§ INPUT RECORDS
(* ===== verification/Cache.v ===== *)
(** * The buffer cache is a least-recently-used cache of the disk (bio.c)

    [ring] relates the doubly linked list of buffers to a plain list in order
    of use; [unlink] and [link_front] are removal and insertion at the front.
    [cache_ok] is the invariant of the cache; [view] is the disk as its
    clients see it.  The last part gives what [bread], [bwrite] and [brelse]
    do when one thread runs alone. *)

From S2P Require Import Prelude Machine Spinlock CString ProcTable Proc Lifecycle Ready Aging.
From S2P Require Import ProcLemmas Scheduler Reach Blocking Kstate Sleeplock Solo Devices Disk Bio.

(** ** The linked list *)

(** Along [a :: l], each element is linked to the next one both ways. *)
Definition linked (bs : list buf) (a : nat) (l : list nat) : Prop :=
  ∀ k x y, (a :: l) !! k = Some x → l !! k = Some y →
    bnext <$> bs !! x = Some y ∧ bprev <$> bs !! y = Some x.

(** The buffers in the order of the list, most recently used first. *)
Record ring (bs : list buf) (l : list nat) : Prop := {
  ring_length : length bs = S NBUF;
  ring_perm : l ≡ₚ seq 0 NBUF;
  ring_linked : linked bs bhead (l ++ [bhead]) }.

Lemma ring_in bs l b : ring bs l → b ∈ l ↔ (b < NBUF)%nat.
Proof. intros Hr. rewrite (ring_perm _ _ Hr), elem_of_seq. lia. Qed.

Lemma ring_nodup bs l : ring bs l → NoDup (bhead :: l).
Proof.
  intros Hr. constructor; [rewrite (ring_in _ _ _ Hr); unfold bhead; lia|].
  rewrite (ring_perm _ _ Hr). apply NoDup_seq.
Qed.

Lemma next_set_next b v bs x :
  bnext <$> set_next b v bs !! x = if decide (b = x) then (fun _ => v) <$> bs !! x else bnext <$> bs !! x.
Proof. unfold set_next. rewrite list_lookup_alter. case_decide; [subst|done]. by destruct (bs !! x). Qed.
Lemma next_set_prev b v bs x : bnext <$> set_prev b v bs !! x = bnext <$> bs !! x.
Proof. unfold set_prev. rewrite list_lookup_alter. case_decide; [subst|done]. by destruct (bs !! x). Qed.
Lemma prev_set_prev b v bs x :
  bprev <$> set_prev b v bs !! x = if decide (b = x) then (fun _ => v) <$> bs !! x else bprev <$> bs !! x.
Proof. unfold set_prev. rewrite list_lookup_alter. case_decide; [subst|done]. by destruct (bs !! x). Qed.
Lemma prev_set_next b v bs x : bprev <$> set_next b v bs !! x = bprev <$> bs !! x.
Proof. unfold set_next. rewrite list_lookup_alter. case_decide; [subst|done]. by destruct (bs !! x). Qed.

Lemma lookup_set_next_ne b v bs x : b ≠ x → set_next b v bs !! x = bs !! x.
Proof. apply list_lookup_alter_ne. Qed.
Lemma lookup_set_prev_ne b v bs x : b ≠ x → set_prev b v bs !! x = bs !! x.
Proof. apply list_lookup_alter_ne. Qed.
Lemma const_set_next b v w bs x : (fun _ : buf => w : nat) <$> set_next b v bs !! x = (fun _ => w) <$> bs !! x.
Proof. unfold set_next. rewrite list_lookup_alter. case_decide; [subst|done]. by destruct (bs !! x). Qed.
Lemma const_set_prev b v w bs x : (fun _ : buf => w : nat) <$> set_prev b v bs !! x = (fun _ => w) <$> bs !! x.
Proof. unfold set_prev. rewrite list_lookup_alter. case_decide; [subst|done]. by destruct (bs !! x). Qed.

(** Buffers up to their links. *)
Definition same_but_links (x y : buf) : Prop :=
  y = x <| bprev := bprev y |> <| bnext := bnext y |>.
Lemma same_fields x y : same_but_links x y →
  bflags x = bflags y ∧ bdev x = bdev y ∧ blockno x = blockno y ∧ refcnt x = refcnt y ∧ bdata x = bdata y.
Proof. intros ->. done. Qed.
Definition relinked (bs bs' : list buf) : Prop := Forall2 same_but_links bs bs'.

Lemma relinked_refl bs : relinked bs bs.
Proof. apply Forall2_same_length_lookup. split; [done|]. intros i [] y Hx Hy. by simplify_eq. Qed.
Lemma relinked_trans b1 b2 b3 : relinked b1 b2 → relinked b2 b3 → relinked b1 b3.
Proof.
  intros H. revert b3. induction H as [|x y b1 b2 Hxy _ IH]; intros b3 H3; inversion H3 as [|? z ? b3' Hyz H3']; subst.
  - constructor.
  - constructor; [|by apply IH]. destruct x, y, z. unfold same_but_links in *. cbn in *. congruence.
Qed.
Lemma relinked_set_next b v bs : relinked bs (set_next b v bs).
Proof.
  apply Forall2_same_length_lookup. split; [symmetry; apply length_alter|]. intros i x y Hx Hy.
  unfold set_next in Hy. rewrite list_lookup_alter in Hy. case_decide; subst; rewrite Hx in Hy; destruct x; by simplify_eq/=.
Qed.
Lemma relinked_set_prev b v bs : relinked bs (set_prev b v bs).
Proof.
  apply Forall2_same_length_lookup. split; [symmetry; apply length_alter|]. intros i x y Hx Hy.
  unfold set_prev in Hy. rewrite list_lookup_alter in Hy. case_decide; subst; rewrite Hx in Hy; destruct x; by simplify_eq/=.
Qed.
Lemma length_relinked bs bs' : relinked bs bs' → length bs' = length bs.
Proof. intros H. symmetry. by eapply Forall2_length. Qed.

Lemma relinked_lookup bs bs' i x :
  relinked bs bs' → bs !! i = Some x → ∃ y, bs' !! i = Some y ∧ same_but_links x y.
Proof. intros H Hx. destruct (Forall2_lookup_l _ _ _ _ _ H Hx) as (y & ? & ?). eauto. Qed.
Lemma relinked_lookup_r bs bs' i y :
  relinked bs bs' → bs' !! i = Some y → ∃ x, bs !! i = Some x ∧ same_but_links x y.
Proof. intros H Hy. destruct (Forall2_lookup_r _ _ _ _ _ H Hy) as (x & ? & ?). eauto. Qed.

#[export] Hint Rewrite next_set_next next_set_prev prev_set_prev prev_set_next const_set_next const_set_prev : links.

(** The element before [b] in [bhead :: l1] and the one after it. *)
Lemma linked_mid bs l1 b l2 p n :
  linked bs bhead (l1 ++ b :: l2 ++ [bhead]) →
  (bhead :: l1) !! length l1 = Some p → (l2 ++ [bhead]) !! 0%nat = Some n →
  bprev <$> bs !! b = Some p ∧ bnext <$> bs !! b = Some n.
Proof.
  intros Hl Hp Hn. split.
  - apply (Hl (length l1) p b).
    + rewrite app_comm_cons, lookup_app_l by (simpl; lia). done.
    + by apply list_lookup_middle.
  - apply (Hl (S (length l1)) b n).
    + change ((l1 ++ b :: l2 ++ [bhead]) !! length l1 = Some b). by apply list_lookup_middle.
    + rewrite lookup_app_r by lia. by replace (S (length l1) - length l1)%nat with 1%nat by lia.
Qed.

Lemma linked_ends l1 l2 : ∃ p n, (bhead :: l1) !! length l1 = Some p ∧ (l2 ++ [bhead]) !! 0%nat = Some n.
Proof.
  destruct (lookup_lt_is_Some_2 (bhead :: l1) (length l1)) as [p Hp]; [simpl; lia|].
  destruct (lookup_lt_is_Some_2 (l2 ++ [bhead]) 0) as [n Hn]; [rewrite length_app; simpl; lia|]. eauto.
Qed.

(** Removing [b] from the list. *)
Lemma linked_remove bs l1 b l2 p n bs' :
  linked bs bhead (l1 ++ b :: l2 ++ [bhead]) → NoDup (bhead :: l1 ++ b :: l2) →
  (bhead :: l1) !! length l1 = Some p → (l2 ++ [bhead]) !! 0%nat = Some n →
  is_Some (bs !! p) → is_Some (bs !! n) →
  bs' = set_next p n (set_prev n p bs) → linked bs' bhead (l1 ++ l2 ++ [bhead]).
Proof.
  intros Hl Hnd Hp Hn [xp Hxp] [xn Hxn] -> k x y Hx Hy.
  assert (NoDup (bhead :: l1 ++ l2)) as Hs.
  { eapply sublist_NoDup; [exact Hnd|]. apply sublist_skip, sublist_app; [done|]. by apply sublist_cons. }
  assert (NoDup (l1 ++ l2 ++ [bhead])) as Ht.
  { rewrite app_assoc. by rewrite <- Permutation_cons_append. }
  autorewrite with links.
  destruct (decide (k = length l1)) as [->|Hk].
  - assert (x = p) as ->.
    { rewrite app_comm_cons, lookup_app_l in Hx by (simpl; lia). congruence. }
    assert (y = n) as ->.
    { rewrite lookup_app_r, Nat.sub_diag in Hy by lia. congruence. }
    rewrite !decide_True by done. autorewrite with links. by rewrite Hxp, Hxn.
  - assert (x ≠ p) as Hxp'.
    { intros ->. apply Hk. eapply (NoDup_lookup (bhead :: l1 ++ l2)); [done| |].
      - rewrite app_comm_cons, app_assoc in Hx. rewrite lookup_app_l in Hx; [exact Hx|].
        apply lookup_lt_Some in Hy. rewrite !length_app in Hy. simpl in *. rewrite length_app. lia.
      - rewrite app_comm_cons, lookup_app_l by (simpl; lia). exact Hp. }
    assert (y ≠ n) as Hyn.
    { intros ->. apply Hk. eapply (NoDup_lookup (l1 ++ l2 ++ [bhead])); [done|exact Hy|].
      rewrite lookup_app_r, Nat.sub_diag by lia. exact Hn. }
    rewrite !decide_False by done.
    destruct (decide (k < length l1)%nat).
    + apply (Hl k).
      * rewrite app_comm_cons, lookup_app_l in Hx by (simpl; lia).
        rewrite app_comm_cons, lookup_app_l by (simpl; lia). done.
      * rewrite lookup_app_l in Hy |- * by lia. done.
    + apply (Hl (S k)).
      * rewrite app_comm_cons, lookup_app_r in Hx |- * by (simpl; lia). simpl length in *.
        replace (S k - S (length l1))%nat with (S (k - S (length l1))) by lia. done.
      * rewrite lookup_app_r in Hy |- * by lia.
        replace (S k - length l1)%nat with (S (k - length l1)) by lia. done.
Qed.

(** Inserting [b] at the front. *)
Lemma linked_insert bs b l n bs' :
  linked bs bhead (l ++ [bhead]) → NoDup (bhead :: b :: l) → (l ++ [bhead]) !! 0%nat = Some n →
  is_Some (bs !! b) → is_Some (bs !! n) → is_Some (bs !! bhead) →
  bs' = set_next bhead b (set_prev n b (set_prev b bhead (set_next b n bs))) →
  linked bs' bhead (b :: l ++ [bhead]).
Proof.
  intros Hl Hnd Hn [xb Hxb] [xn Hxn] [xh Hxh] -> k x y Hx Hy. autorewrite with links.
  assert (b ≠ bhead ∧ b ∉ l) as [Hbh Hbl].
  { apply NoDup_cons in Hnd as [H1 H2]. apply NoDup_cons in H2 as [H2 _]. split; [|done]. set_solver. }
  assert (NoDup (b :: l ++ [bhead])) as Ht.
  { change (b :: l ++ [bhead]) with ((b :: l) ++ [bhead]). by rewrite <- Permutation_cons_append. }
  destruct k as [|[|k]]; simpl in Hx, Hy; simplify_eq.
  - rewrite decide_True by done. autorewrite with links. split; [by rewrite Hxh|].
    rewrite (decide_True (P := y = y)) by done. destruct (decide (n = y)) as [->|]; [|by rewrite Hxb].
    exfalso. apply NoDup_cons in Ht as [Ht _]. apply Ht. by eapply list_elem_of_lookup_2.
  - rewrite (decide_False (P := bhead = x)), !decide_True by done. autorewrite with links. by rewrite Hxb, Hxn.
  - assert (x ≠ bhead).
    { intros ->. apply NoDup_cons in Hnd as [H1 _]. apply H1. right.
      assert (k < length l)%nat. { apply lookup_lt_Some in Hy. rewrite length_app in Hy. simpl in Hy. lia. }
      rewrite lookup_app_l in Hx by lia. by eapply list_elem_of_lookup_2. }
    assert (x ≠ b ∧ y ≠ b) as [? ?].
    { apply NoDup_cons in Ht as [Ht _]. split; intros ->; apply Ht; by eapply list_elem_of_lookup_2. }
    assert (y ≠ n).
    { intros ->. apply NoDup_cons in Ht as [_ Ht]. assert (S k = 0%nat); [|lia].
      by eapply (NoDup_lookup (l ++ [bhead])). }
    rewrite !decide_False by done. by apply (Hl (S k)).
Qed.

(** ** Walking the list *)

(** The first buffer of [l] that satisfies the test. *)
Fixpoint pick (bs : list buf) (test : buf → bool) (l : list nat) : option nat :=
  match l with
  | [] => None
  | b :: l' =>
      match bs !! b with
      | Some x => if test x then Some b else pick bs test l'
      | None => None
      end
  end.

Lemma pick_Some bs test l b :
  pick bs test l = Some b → b ∈ l ∧ ∃ x, bs !! b = Some x ∧ test x = true.
Proof.
  induction l as [|c l IH]; simpl; [done|]. destruct (bs !! c) as [x|] eqn:Hc; [|done].
  destruct (test x) eqn:Ht; [intros [= <-]; split; [by left|eauto]|].
  intros [H1 H2]%IH. split; [by right|done].
Qed.

Lemma pick_None bs test l :
  (∀ b, b ∈ l → is_Some (bs !! b)) → pick bs test l = None →
  ∀ b x, b ∈ l → bs !! b = Some x → test x = false.
Proof.
  induction l as [|c l IH]; simpl; intros Hin; [intros _ b x []%elem_of_nil|].
  destruct (Hin c) as [x Hc]; [by left|]. rewrite Hc. destruct (test x) eqn:Ht; [done|].
  intros Hp b y [->|Hb]%elem_of_cons Hy; [by simplify_eq|]. eapply IH; [|done|done|done].
  intros b' Hb'. apply Hin. by right.
Qed.

Lemma linked_cons bs a b l : linked bs a (b :: l) → bnext <$> bs !! a = Some b ∧ linked bs b l.
Proof.
  intros H. split; [by apply (H 0%nat a b)|]. intros k x y Hx Hy. by apply (H (S k)).
Qed.

Lemma linked_app_l bs a l1 l2 : linked bs a (l1 ++ l2) → linked bs a l1.
Proof.
  intros H k x y Hx Hy. pose proof (lookup_lt_Some _ _ _ Hy). apply (H k).
  - rewrite app_comm_cons. by apply lookup_app_l_Some.
  - by apply lookup_app_l_Some.
Qed.

Lemma scan_next_spec bs test l a n c :
  linked bs a (l ++ [bhead]) → bhead ∉ l → (∀ b, b ∈ l → is_Some (bs !! b)) → (length l ≤ n)%nat →
  (l ++ [bhead]) !! 0%nat = Some c → scan_next n bs test c = Some (pick bs test l).
Proof.
  revert a n c. induction l as [|b l IH]; intros a n c Hl Hh Hin Hn; simpl.
  - intros [= <-]. by destruct n.
  - intros [= <-]. destruct n as [|n]; [simpl in Hn; lia|]. cbn [scan_next].
    apply not_elem_of_cons in Hh as [Hb Hh]. rewrite (proj2 (Nat.eqb_neq b bhead)) by done.
    destruct (Hin b) as [x Hx]; [by left|]. rewrite Hx. cbn [mbind option_bind].
    destruct (test x); [done|]. rewrite <- app_comm_cons in Hl. apply linked_cons in Hl as [_ Hl].
    assert ((l ++ [bhead]) !! 0%nat = Some (bnext x)) as Hc.
    { destruct (l ++ [bhead]) as [|d l'] eqn:E; [by destruct l|].
      apply linked_cons in Hl as [Hl _]. rewrite Hx in Hl. simpl in *. congruence. }
    eapply IH; [exact Hl|done| |simpl in Hn; lia|done]. intros b' Hb'. apply Hin. by right.
Qed.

§ WHAT YOU SHOULD DO
Word for word, restate the lines of the listing above starting at the line with "lookup_app_r, Nat.sub_diag in" and ending at the line with "lookup_app_r in Hy |- * by lia.", and nothing outside them.

§ EXERCISE ANSWER
    { rewrite lookup_app_r, Nat.sub_diag in Hy by lia. congruence. }
    rewrite !decide_True by done. autorewrite with links. by rewrite Hxp, Hxn.
  - assert (x ≠ p) as Hxp'.
    { intros ->. apply Hk. eapply (NoDup_lookup (bhead :: l1 ++ l2)); [done| |].
      - rewrite app_comm_cons, app_assoc in Hx. rewrite lookup_app_l in Hx; [exact Hx|].
        apply lookup_lt_Some in Hy. rewrite !length_app in Hy. simpl in *. rewrite length_app. lia.
      - rewrite app_comm_cons, lookup_app_l by (simpl; lia). exact Hp. }
    assert (y ≠ n) as Hyn.
    { intros ->. apply Hk. eapply (NoDup_lookup (l1 ++ l2 ++ [bhead])); [done|exact Hy|].
      rewrite lookup_app_r, Nat.sub_diag by lia. exact Hn. }
    rewrite !decide_False by done.
    destruct (decide (k < length l1)%nat).
    + apply (Hl k).
      * rewrite app_comm_cons, lookup_app_l in Hx by (simpl; lia).
        rewrite app_comm_cons, lookup_app_l by (simpl; lia). done.
      * rewrite lookup_app_l in Hy |- * by lia. done.
    + apply (Hl (S k)).
      * rewrite app_comm_cons, lookup_app_r in Hx |- * by (simpl; lia). simpl length in *.
        replace (S k - S (length l1))%nat with (S (k - S (length l1))) by lia. done.
      * rewrite lookup_app_r in Hy |- * by lia.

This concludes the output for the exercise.